Bir zamanlar çok uzak diyarların en güzel krallığından birinde, Prens Alexander yaşardı. Prens Alexander, herkesin sevgilisiydi. Güzelliği ve iyiliğiyle herkesin kalbini kazanmıştı. Bir gün, bir melek krallığa inerek prensin yanına geldi. Melek, prense uzun bir uyku hikayesi anlatacağını söyledi. Prens Alexander, merakla meleği dinlemeye başladı.

Melek, prense “Uyku, en büyük huzur kaynağıdır. Uyumak, bedeninizin ve ruhunuzun dinlenmesini sağlar. Uyuduğunuzda, hayal dünyanızda sonsuz güzelliklerle dolu bir dünya yaratırsınız. Uyku, sizi tüm kötü düşüncelerden arındırır ve sizi yeniden doğmuş gibi hissettirir” dedi.

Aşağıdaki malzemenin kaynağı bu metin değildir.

(** * xml-helper-ts: the XML parser, the XSD schema builder and the validator

    A shallow embedding of [src/xml-parser.ts], [src/xsd-parser.ts] and
    [src/xml-validator.ts], and the properties of the specification that
    are about them.

    Conventions.
    - A JavaScript string is a [string]; its code units are the [ascii]
      characters (the Latin-1 range).
    - A plain object used as a dictionary ([Record<string, T>]) is read as
      JavaScript reads it: the properties of the object first, then those of
      its prototype, [Object.prototype] ([Js.objectPrototype]).  The
      attributes of a node are an association list of the properties of the
      object in insertion order, which is the order [Object.entries]
      enumerates them in; [Js.set] is the assignment, which keeps no string
      under [__proto__], and [Js.truthyAt] the read.  The three mappings of a
      schema are [gmap]s of the definitions assigned to them, the one
      assigned under [__proto__] being the prototype of the mapping;
      [XmlValidator.lookup] is the read.
    - The Number [parseInt] gives is kept as the integer read, or [None] for
      NaN; where the code compares or prints it, it is the double nearest
      to the integer ([Double]).
    - The cursor of the parser is mutable state: parser operations are
      functions in a state-and-exception monad.  Loops and the recursion on
      nested elements take a [fuel] argument.
    - The validator pushes on [this.errors]: validator operations return the
      diagnostics they push, or the exception that escapes. *)

From Stdlib Require Import String Ascii ZArith Lia Bool List.
From stdpp Require Import base list strings gmap.

Local Open Scope string_scope.
Local Open Scope nat_scope.

(** ** JavaScript strings *)

Module Js.

Definition TAB : ascii := "009"%char.
Definition LF : ascii := "010"%char.
Definition VT : ascii := "011"%char.
Definition FF : ascii := "012"%char.
Definition CR : ascii := "013"%char.
Definition NBSP : ascii := "160"%char.
Definition QUOTE : ascii := "034"%char.

(** [s[i] || ''] : the one-character string at index [i], or the empty
    string out of range. *)
Definition charAt (s : string) (i : nat) : string :=
  match String.get i s with
  | Some c => String c ""
  | None => ""
  end.

(** [charCodeAt(0)] of a non-empty string: the number whose binary digits
    are the eight bits of the character, lowest first. *)
Fixpoint double (n : nat) : nat :=
  match n with
  | 0 => 0
  | S n' => S (S (double n'))
  end.

Definition bit (b : bool) : nat := if b then 1 else 0.

Definition code (c : ascii) : nat :=
  let 'Ascii b0 b1 b2 b3 b4 b5 b6 b7 := c in
  bit b0 + double (bit b1 + double (bit b2 + double (bit b3 + double (bit b4
    + double (bit b5 + double (bit b6 + double (bit b7))))))).

Definition inRange (lo hi : nat) (c : ascii) : bool :=
  (lo <=? code c) && (code c <=? hi).

Definition isDigit (c : ascii) : bool := inRange 48 57 c.
Definition isUpper (c : ascii) : bool := inRange 65 90 c.
Definition isLower (c : ascii) : bool := inRange 97 122 c.

(** The characters [String.prototype.trim] strips, within Latin-1. *)
Definition isTrimSpace (c : ascii) : bool :=
  inRange 9 13 c || (code c =? 32) || (code c =? 160).

Fixpoint trimStart (s : string) : string :=
  match s with
  | String c s' => if isTrimSpace c then trimStart s' else s
  | "" => ""
  end.

Fixpoint rev (s : string) : string :=
  match s with
  | String c s' => rev s' ++ String c ""
  | "" => ""
  end.

Definition trim (s : string) : string := rev (trimStart (rev (trimStart s))).

(** Truthiness of a string: the empty string is falsy. *)
Definition truthy (s : string) : bool := negb (String.eqb s "").

Definition startsWith (s p : string) : bool := String.prefix p s.

Definition endsWith (s p : string) : bool := String.prefix (rev p) (rev s).

(** [s.indexOf(':')], with [None] for [-1]. *)
Fixpoint indexOf (c : ascii) (s : string) : option nat :=
  match s with
  | "" => None
  | String d s' => if Ascii.eqb d c then Some 0 else S <$> indexOf c s'
  end.

(** [s.substring(i)] for [i] within the string. *)
Fixpoint substringFrom (i : nat) (s : string) : string :=
  match i, s with
  | 0, _ => s
  | S i', String _ s' => substringFrom i' s'
  | S _, "" => ""
  end.

(** A plain object with string values, as the properties of the object
    itself in insertion order. *)
Definition Dict : Type := list (string * string).

(** [object[key]] for a key that [Object.prototype] has no property of
    (every key the code reads by its name is one), [None] for [undefined]. *)
Fixpoint get (key : string) (object : Dict) : option string :=
  match object with
  | [] => None
  | (k, v) :: rest => if String.eqb k key then Some v else get key rest
  end.

(** Writing the property [key] of the object itself: a key that is present
    keeps its place. *)
Fixpoint store (key value : string) (object : Dict) : Dict :=
  match object with
  | [] => [(key, value)]
  | (k, v) :: rest =>
      if String.eqb k key then (key, value) :: rest else (k, v) :: store key value rest
  end.

(** [object[key] = value] for a string [value]. An object that has no
    property [__proto__] of its own inherits the accessor of
    [Object.prototype], whose setter does nothing with a string: nothing is
    stored. *)
Definition set (key value : string) (object : Dict) : Dict :=
  match get key object with
  | None => if String.eqb key "__proto__" then object else store key value object
  | Some _ => store key value object
  end.

(** What [object[key]] finds on [Object.prototype], where the lookup goes
    on when [key] is no property of a plain object itself: one of its eleven
    methods, a function with a [name], or for [__proto__] the prototype,
    which has no property [name]. A value found on a prototype is described
    by what the code asks of it: a [Method] is truthy and has the [name]
    given and no other property the code reads; a [Plain] value is an
    object, an array, a string, a number or [undefined], truthy or not, of
    which the code reads no property that is there. *)
Inductive Inherited : Type :=
| Method (name : string)
| Plain (truthy : bool).

Definition objectPrototype (key : string) : option Inherited :=
  if String.eqb key "constructor" then Some (Method "Object")
  else if existsb (String.eqb key)
            ["toString"; "toLocaleString"; "valueOf"; "hasOwnProperty"; "isPrototypeOf";
             "propertyIsEnumerable"; "__defineGetter__"; "__defineSetter__";
             "__lookupGetter__"; "__lookupSetter__"]
  then Some (Method key)
  else if String.eqb key "__proto__" then Some (Plain true)
  else None.

Definition truthyInherited (member : Inherited) : bool :=
  match member with
  | Method _ => true
  | Plain truthy => truthy
  end.

(** [!!object[key]] for a plain object with string values. *)
Definition truthyAt (key : string) (object : Dict) : bool :=
  match get key object with
  | Some value => truthy value
  | None =>
      match objectPrototype key with
      | Some member => truthyInherited member
      | None => false
      end
  end.

(** [x || d] for an optional string [x]: [undefined] and [''] are falsy. *)
Definition orElse (x : option string) (d : string) : string :=
  match x with
  | Some v => if truthy v then v else d
  | None => d
  end.

End Js.

(** [parseInt(s, radix)]: leading white space, an optional sign, for radix 16
    an optional [0x], then the longest run of digits of the radix; [None] is
    [NaN].  [radix = None] is the call without a radix, which reads [0x] as
    sixteen and anything else as ten.  The result is the integer the digits
    denote; the Number [parseInt] returns is the double nearest to it,
    [Double.nearest], which is what a comparison and a template literal
    see ([Double.ltb], [Double.toString]).  (Beyond twenty significant
    digits the standard leaves an engine some freedom in the rounding; V8
    gives the nearest double.) *)
Module ParseInt.

Definition digitValue (c : ascii) : option nat :=
  if Js.isDigit c then Some (Js.code c - 48)
  else if Js.isLower c then Some (Js.code c - 87)
  else if Js.isUpper c then Some (Js.code c - 55)
  else None.

Fixpoint digits (radix : nat) (acc : option Z) (s : string) : option Z :=
  match s with
  | "" => acc
  | String c s' =>
      match digitValue c with
      | Some d =>
          if d <? radix
          then digits radix (Some (default 0%Z acc * Z.of_nat radix + Z.of_nat d)%Z) s'
          else acc
      | None => acc
      end
  end.

Definition stripSign (s : string) : bool * string :=
  match s with
  | String "-" s' => (true, s')
  | String "+" s' => (false, s')
  | _ => (false, s)
  end.

Definition stripHex (s : string) : option string :=
  match s with
  | String "0" (String "x" s') => Some s'
  | String "0" (String "X" s') => Some s'
  | _ => None
  end.

Definition parseInt (s : string) (radix : option nat) : option Z :=
  let '(neg, body) := stripSign (Js.trimStart s) in
  let '(r, body) :=
    match radix with
    | Some 16 => (16, default body (stripHex body))
    | Some r => (r, body)
    | None => match stripHex body with Some b => (16, b) | None => (10, body) end
    end in
  (fun z => if neg then (- z)%Z else z) <$> digits r None body.

End ParseInt.

(** ** Numbers that are integers

    A Number is a double. One that is an integer is that integer; an
    integer is held as the double nearest to it (ties to the even
    significand), [Infinity] from [2^1024 - 2^970] on. *)
Module Double.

Prens Alexander, meleğin anlattığı sözleri derin bir şekilde içine sindirdi. Melek, prensin yanından ayrıldıktan sonra, Prens Alexander yatağına uzanarak gözlerini kapadı. Uykuya daldığında, meleğin anlattığı güzelliklerle dolu bir dünya içinde kendisini buldu.

Prens Alexander, o günden sonra her gece meleğin anlattığı huzur verici sözleri düşünerek uyudu. Uykusu daha derin ve huzurlu hale geldi. Her sabah uyanınca, kendini yenilenmiş ve mutlu hissediyordu.

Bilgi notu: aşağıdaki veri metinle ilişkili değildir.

(** X27.  Calling [customize] again (the table is shared by every walker,
    and the method runs for every code object): after a call that returned,
    a second call with the same dict returns and leaves the table as the
    first call left it. *)
Theorem customize_idempotent (items : list (string * Z))
    (TABLE_R filled : gmap string entry) :
  customize version PRECEDENCE items TABLE_R = (Ret (), filled) →
  customize version PRECEDENCE items filled = (Ret (), filled).
Proof.
  intros Hrun. eapply customize_again; [exact Hrun|reflexivity].
Qed.


End CustomizeFacts.

Lemma customize_frame_witness :
  snd (customize [3; 8] precedence_yield customize_calls table_with_method)
    !! "CALL_METHOD_1"
  = Some ("%c.%c", [AInt 0; AInt 1]).
Proof.
  apply (proj1 (customize_frame [3; 8] precedence_yield customize_calls
                  table_with_method "CALL_METHOD_1")).
  reflexivity.
Defined.

Lemma customize_idempotent_witness :
  customize [3; 8] precedence_yield customize_calls
    (snd (customize [3; 8] precedence_yield customize_calls ∅))
  = (Ret (), snd (customize [3; 8] precedence_yield customize_calls ∅)).
Proof.
  apply (customize_idempotent [3; 8] precedence_yield customize_calls ∅).
  reflexivity.
Defined.


(** * The base classes of a class statement *)

Lemma leading_newlines_app_plain (l l' : list ascii) :
  l ≠ [] → leading_newlines l = 0%nat → leading_newlines (l ++ l') = 0%nat.
Proof.
  destruct l as [|c l]; [congruence|]. simpl.
  destruct (Ascii.eqb c nl); [discriminate|reflexivity].
Qed.

Lemma trailing_newlines_app_plain (a b : string) :
  b ≠ "" → trailing_newlines b = 0%nat → trailing_newlines (a +:+ b) = 0%nat.
Proof.
  intros Hne Hb. unfold trailing_newlines in *.
  rewrite list_ascii_of_string_app, rev_app_distr.
  apply leading_newlines_app_plain; [|assumption].
  destruct b as [|c b]; [congruence|]. simpl.
  intros Hnil. apply app_eq_nil in Hnil as [_ Hnil]. discriminate.
Qed.

Lemma starts_plain_app (a b : string) :
  starts_plain a = true → starts_plain (a +:+ b) = true.
Proof. destruct a; [discriminate|]. rewrite str_app_cons. intros H; exact H. Qed.

Lemma starts_plain_nonempty (a : string) : starts_plain a = true → a ≠ "".
Proof. destruct a; [discriminate|congruence]. Qed.

Lemma f_write_twice (a b : string) (self : SourceWalker) :
  f_write b (f_write a self) = f_write (a +:+ b) self.
Proof.
  destruct self as [ver [fs ind lam gl nl'] stack err pr rn mg pn ae nm dbg tx].
  unfold f_write, set_params. simpl. rewrite str_app_assoc. reflexivity.
Qed.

Ve böylece, Prens Alexander ve Melek arasında bir dostluk ve huzur bağı oluştu. Prens, her gece meleğin huzur verici sesini duymak için sabırsızlanıyordu. Uykusundan güç alan prens, krallığına daha da fazla iyilik ve güzellik getirmeye başladı.

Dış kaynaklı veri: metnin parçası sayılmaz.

(** The summary of a note, which has no title. *)
Lemma summaries_share_one_shape_witness :
  data_summary (Mock.note "C") (VDict [("itemType", VStr "note")])
  = Ok (VDict [("key", VStr "C"); ("title", VStr "无标题");
               ("itemType", VStr "note"); ("dateAdded", VNone)]).
Proof.
  rewrite (proj2 (proj2 (proj2 (summaries_share_one_shape (Mock.note "C"))))
                 (VDict [("itemType", VStr "note")]) eq_refl).
  reflexivity.
Defined.

(** C8 as the specification words it fails on an item without a title: the
    title of its summary is not the string [Untitled]. *)
Lemma untitled_placeholder_counterexample :
  list_items_summary (Mock.note "C") <> summary_spec "Untitled" (Mock.note "C").
Proof. vm_compute. discriminate. Qed.

(* ================================================================== *)
(** * Deleting: the batch tool and the retention workflow *)

Section Deleting.
Context {RT : PyRuntime} {PZ : PyZotero}.

Lemma success_count_cons (k : string) (r : res unit) (l : list (string * res unit)) :
  success_count ((k, r) :: l) =
  (match r with Ok _ => 1 | Raise _ => 0 end) + success_count l.
Proof.
  unfold success_count. simpl. unfold succeeded at 1. simpl.
  destruct r; simpl List.length; lia.
Qed.

Lemma attempts_keys (z : Zotero) (keys : list string) (w : World) :
  map fst (fst (attempts z keys w)) = keys.
Proof.
  revert w. induction keys as [|k keys IH]; intros w; simpl; [reflexivity|].
  destruct (zot_delete_item z (VStr k) w) as [r w1].
  specialize (IH w1). destruct (attempts z keys w1) as [l w2]. simpl in *.
  now rewrite IH.
Qed.

Lemma attempts_count (a : list (string * res unit)) :
  success_count a + Z.of_nat (List.length (failures a)) = Z.of_nat (List.length a).
Proof.
  induction a as [|[k r] a IH]; [reflexivity|].
  rewrite success_count_cons. unfold failures in *. simpl flat_map.
  destruct r; simpl snd; cbn iota; simpl List.length; lia.
Qed.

Ve Prens Alexander, artık krallığın en huzurlu ve mutlu prensi olarak anılmaya başladı. Melek ise geceleri prensin yanına gelmeye devam etti, ona en güzel hikayeleri anlatarak onu huzura kavuşturdu. İkisi arasındaki dostluk ve huzur, krallığın en büyük sırrı haline geldi. Artık herkes, Prens Alexander’ın uykusundan aldığı güçle krallığına huzur ve mutluluk getirdiğine inanıyordu. Ve böylece, Prens ve Melek arasındaki dostluk sonsuza dek devam etti.